5 recommended spots Israel-wide to spoon up the creamy, syrup-topped pudding called malabi

Jessica Steinberg covers the Sabra scene from south to north and back to the center.

At HaMalabiya, the menu is malabi, sahleb and backgammon (Courtesy HaMalabiya)
At HaMalabiya, the menu is malabi, sahleb and backgammon (Courtesy HaMalabiya)

It’s been some 80 years since immigrants from Turkey and the Balkans introduced Israel to malabi, a creamy dessert flavored with rosewater, drizzled with a sweet syrup and often topped with a layer of crushed nuts or shredded coconut.

Many cuisines feature desserts similar to this pudding, such as the traditional British blancmange. In each case a milk- or almond milk-based custard is thickened with rice flour or cornstarch.

Having become a foodie trend in Israel, malabi can now be found sold from carts and simple storefronts and hip little stands, as well as on the menu at chic restaurants.

Here are five standout places for eating malabi, when you need something cold and sweet to snack on. But be warned: Malabi is the kind of dessert that eats like a meal.

Serving up dishes of malabi and shots of coffee at HaMalabiya (Jessica Steinberg/Times of Israel)
Serving up dishes of malabi and shots of coffee at HaMalabiya (Jessica Steinberg/Times of Israel)

1) In Tel Aviv two friends, Iddo Gal and Avi Avital, opened HaMalabiya, a quaint little stall (now with three locations) where malabi is the main item on the menu, accompanied by beer on tap, espresso and live music when the sun goes down.

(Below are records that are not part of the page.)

(* ===== verification/LocalService.v ===== *)
(** The local publication service ([daemon/src/local_service.rs]): a request of
    the local protocol is validated, published by the production producer, and
    answered with durable evidence or with an error code. *)

From S2P Require Export AnswerWait ProductionFacts.

(** [trait LocalPublishService]. *)
Class LocalPublishService (S : Type) := {
  publish_local : LocalPublishRequest → S → LocalPublishResponse * S;
  publish_tree_local : LocalTreeRequest → S → LocalPublishResponse * S;
}.

Definition producer_error_code (error : ProducerError) : str :=
  match error with
  | InvalidRequest _ => $"invalid_request"
  | RequestConflict _ => $"request_conflict"
  | JobNotFound _ => $"job_not_found"
  | ProducerJournal _ => $"journal_failed"
  | Capability _ _ => $"capability_failed"
  end.
Definition producer_error (error : ProducerError) : LocalPublishResponse :=
  response_error (producer_error_code error) (producer_error_message error).

Definition answer_error_code (error : AnswerWaitError) : str :=
  match error with
  | WaitNotPublished => $"not_published"
  | WaitNoQuestions => $"no_questions"
  | WaitInvalidTimeout => $"invalid_timeout"
  | WaitCancelled => $"cancelled"
  | WaitTimedOut => $"timed_out"
  | WaitEngineClosed => $"engine_closed"
  | WaitFrameLimit => $"frame_limit"
  | WaitObservation _ => $"observation_failed"
  end.

(** The match on the result of [wait_for_answer]. *)
Definition answer_wait_result (r : result AnswerWaitError AnswerBundle) : AnswerWaitResult :=
  match r with
  | Ok answer => Answered answer
  | Err WaitTimedOut => TimedOut
  | Err error => Unavailable (answer_error_code error) (answer_wait_message error)
  end.

Section service.
Context `{Nip29, Hashing} {J E : Type} `{JobJournal J}.
Context `{Synthesizer E, ArtifactUploader E, Publisher E, WorkDir E, !ProducerEnv E,
          !AnswerEngine E}.
Context (work_root group_id default_voice : str) (waiter : AnswerWaiter).

#[local] Abbreviation producer := (@Producer J E _).

(** [ProductionProducer::wait_for_answer]. *)
Definition wait_for_answer (job : JobRecord) (timeout : N) (cancel : CancelView)
    : io producer AnswerWaitError AnswerBundle :=
  on_producer_env id (wait waiter job timeout cancel).

(** The match on [wait_for_answer_seconds]. *)
Definition requested_answer (job : JobRecord) (seconds : option N) (p : producer)
    : AnswerWaitResult * producer :=
  match seconds with
  | None => (NotRequested, p)
  | Some seconds =>
      let '(r, p) := wait_for_answer job (seconds * 1000)%N never_cancelled p in
      (answer_wait_result r, p)
  end.
(** The directories above a name are fewer than its letters: the fuel is enough. *)
Lemma create_dir_all_fuel fault others identity umask n m name w :
  length name < n → length name < m →
  create_dir_all fault others identity umask n name w
  = create_dir_all fault others identity umask m name w.
Proof.
  revert m name w. induction n as [|n IH]; intros [|m] name w Hn Hm; try lia.
  destruct name as [|c name]; [done|]. cbn [create_dir_all].
  apply io_bind_ext; [done|]. intros [u|[[] t]] w1; try done.
  apply io_bind_ext; [|done]. destruct (parent (c :: name)) as [up|] eqn:Hup; [|done].
  apply parent_shorter in Hup. simpl in *. apply IH; lia.
Qed.

(** ** Calls that keep a relation

    What preparing the directory does, in terms of the calls it makes: looking
    at names, and making directories other than the socket's name. *)
Section calls.
Context (fault : nat → bool) (others : nat → Nodes → Nodes) (identity : nat → N * N) (umask : N).
Context (path : str) (R : SocketWorld → SocketWorld → Prop) `{!PreOrder R}.
Hypothesis R_query : ∀ {A} (ask : Nodes → result SocketError A) w r w',
  query fault others ask w = (r, w') → R w w'.
Hypothesis R_mkdir : ∀ name w r w', name ≠ path →
  mkdir fault others identity umask name w = (r, w') → R w w'.

Lemma calls_try {A} (m : io SocketWorld SocketError A) w (r : result SocketError _) w' :
  io_try m w = (r, w') → (∀ r w', m w = (r, w') → R w w') → R w w'.
Proof using. unfold io_try. destruct (m w) as [r0 w0] eqn:Hm. intros [= _ <-] Hl. by eapply Hl. Qed.

Lemma calls_bind {A B} (m : io SocketWorld SocketError A) f w (r : result SocketError B) w' :
  (m ≫= f) w = (r, w') → (∀ r w', m w = (r, w') → R w w') →
  (∀ a w r w', f a w = (r, w') → R w w') → R w w'.
Proof using PreOrder0.
  intros [(a & w1 & Hm & Hf)|(e & Hm & _)]%io_bind_inv Hl Hk; [|by eapply Hl].
  etrans; [by eapply Hl|by eapply Hk].
Qed.

Lemma calls_lift {A} (m : result SocketError A) w r w' : io_lift m w = (r, w') → R w w'.
Proof using PreOrder0. by intros [= _ <-]. Qed.

Lemma calls_ret {A} (a : A) w (r : result SocketError A) w' :
  (mret a : io SocketWorld SocketError A) w = (r, w') → R w w'.
Proof using PreOrder0. by intros [= _ <-]. Qed.

Lemma calls_ask name w (r : result SocketError bool) w' :
  exists_path fault others name w = (r, w') ∨ is_dir fault others name w = (r, w') → R w w'.
Proof using PreOrder0 R_query.
  intros [Hm|Hm]; (eapply calls_bind; [exact Hm| |intros a w2 r2 w2' H2; exact (calls_ret _ _ _ _ H2)]);
    intros r1 w1 H1; (eapply calls_try; [exact H1|]); intros; by eapply R_query.
Qed.

Lemma calls_create_dir_all fuel name w r w' :
  length name < length path →
  create_dir_all fault others identity umask fuel name w = (r, w') → R w w'.
Proof using All.
  revert name w r w'. induction fuel as [|fuel IH]; intros name w r w' Hl Hc.
  { by eapply calls_lift. }
  assert (name ≠ path) as Hne by (intros ->; lia).
  assert (∀ (made : result SocketError unit) w (r : result SocketError unit) w',
    (match made with
     | Ok _ => mret ()
     | Err error => directory ← is_dir fault others name;
                    io_lift (if directory : bool then Ok () else Err error)
     end) w = (r, w') → R w w') as Hor.
  { intros [[]|e] w0 r0 w0' H0; [by eapply calls_ret|].
    eapply calls_bind; [exact H0|intros; eapply calls_ask; by right|].
    intros b w1 r1 w1' H1. exact (calls_lift _ _ _ _ H1). }
  assert (∀ w (r : result SocketError _) w',
    io_try (mkdir fault others identity umask name) w = (r, w') → R w w') as Htry.
  { intros ??? Hm. eapply calls_try; [exact Hm|]. intros; by eapply R_mkdir. }
  simpl in Hc. destruct name as [|c name]; [by eapply calls_ret|].
  eapply calls_bind; [exact Hc|intros; by eapply Htry|].
  clear Hc. intros [u|[k t]] w0 r0 w0' H0; [exact (Hor (Ok u) _ _ _ H0)|].
  destruct k; try exact (Hor (Err (mkSocketError _ t)) _ _ _ H0).
  eapply calls_bind; [exact H0| |].
  - intros r1 w1 H1. destruct (parent (c :: name)) as [up|] eqn:Hup; [|by eapply calls_lift].
    apply parent_shorter in Hup. eapply IH; [|exact H1]. lia.
  - intros [] w1 r1 w1' H1. eapply calls_bind; [exact H1|intros; by eapply Htry|].
    intros made w2 r2 w2' H2. exact (Hor _ _ _ _ H2).
Qed.

Lemma calls_prepare directory w r w' :
  parent path = Some directory →
  prepare_parent fault others identity umask directory w = (r, w') → R w w'.
Proof using All.
  intros Hparent Hp. eapply calls_bind; [exact Hp|intros; eapply calls_ask; by left|].
  intros b w1 r1 w1' H1. eapply calls_bind; [exact H1| |].
  - intros r2 w2 H2. destruct b; [by eapply calls_ret|].
    eapply calls_create_dir_all; [|exact H2]. by apply parent_shorter.
  - intros [] w2 r2 w2' H2. eapply calls_bind; [exact H2|intros; by eapply R_query|].
    intros node w3 r3 w3' H3. eapply calls_bind; [exact H3|intros; by eapply calls_lift|].
    intros [] w4 r4 w4' H4. by eapply calls_lift.
Qed.
End calls.

(** A directory that is made is not the socket's name. *)
Lemma mkdir_inv fault others identity umask name w r w' :
  mkdir fault others identity umask name w = (r, w') →
  sw_steps w' = S (sw_steps w) ∧
  let nodes := others (sw_steps w) (sw_nodes w) in
  sw_nodes w' = nodes ∨ nodes !! name = None ∧ ∃ node, sw_nodes w' = <[name := node]> nodes.
Proof.
  unfold mkdir, sys. cbv zeta. intros Hm.
  repeat case_match; simplify_eq/=; (split; [done|]); eauto.
Qed.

They created their dairy and vegan malabis based on their grandmothers’ recipes and some internet information, with homemade syrups (classic raspberry and pomegranate, vanilla cinnamon and lemon cardamom, and a rotating selection of caramel, chai and watermelon) that are made in-house as well. The toppings include cookie crumbs, based on Gal’s love of cheesecake with crumb topping. Most importantly, their malabi is mixed with a rosewater made by someone down south who “gets the rose petals before they’re dried by the sun,” said Gal. “This isn’t the kind of rosewater that tastes like soap. It’s really homemade and special.”

The newest HaMalabiya stand at the new, indoor Rothschild-Allenby Market (Jessica Steinberg/Times of Israel)
The HaMalabiya stand at the new, indoor Rothschild-Allenby Market (Jessica Steinberg/Times of Israel)

There are currently three HaMalabiya locations in Tel Aviv: The first, at the corner of Allenby and Gedera (60 Allenby Street, corner of Gedera), is the largest, and includes indoor seating. The second is in the middle of Jaffa’s flea market, known as Shuk Hapishpeshim (11 Amiad, Shuk Hapishpeshim), offering some great people-watching. The third and most recent location is in the new Allenby-Rothschild Shuk (36 Rothschild Boulevard), an upscale, indoor food market where HaMalabiya fits in with the creamy gelato cart and craft brew stands.

Sarit Levi, the third generation of her family to sell malabi at Dajani, their Jaffa storefront (Jessica Steinberg/Times of Israel)
Sarit Levi, the third generation of her family to sell malabi at Dajani, their Jaffa storefront (Jessica Steinberg/Times of Israel)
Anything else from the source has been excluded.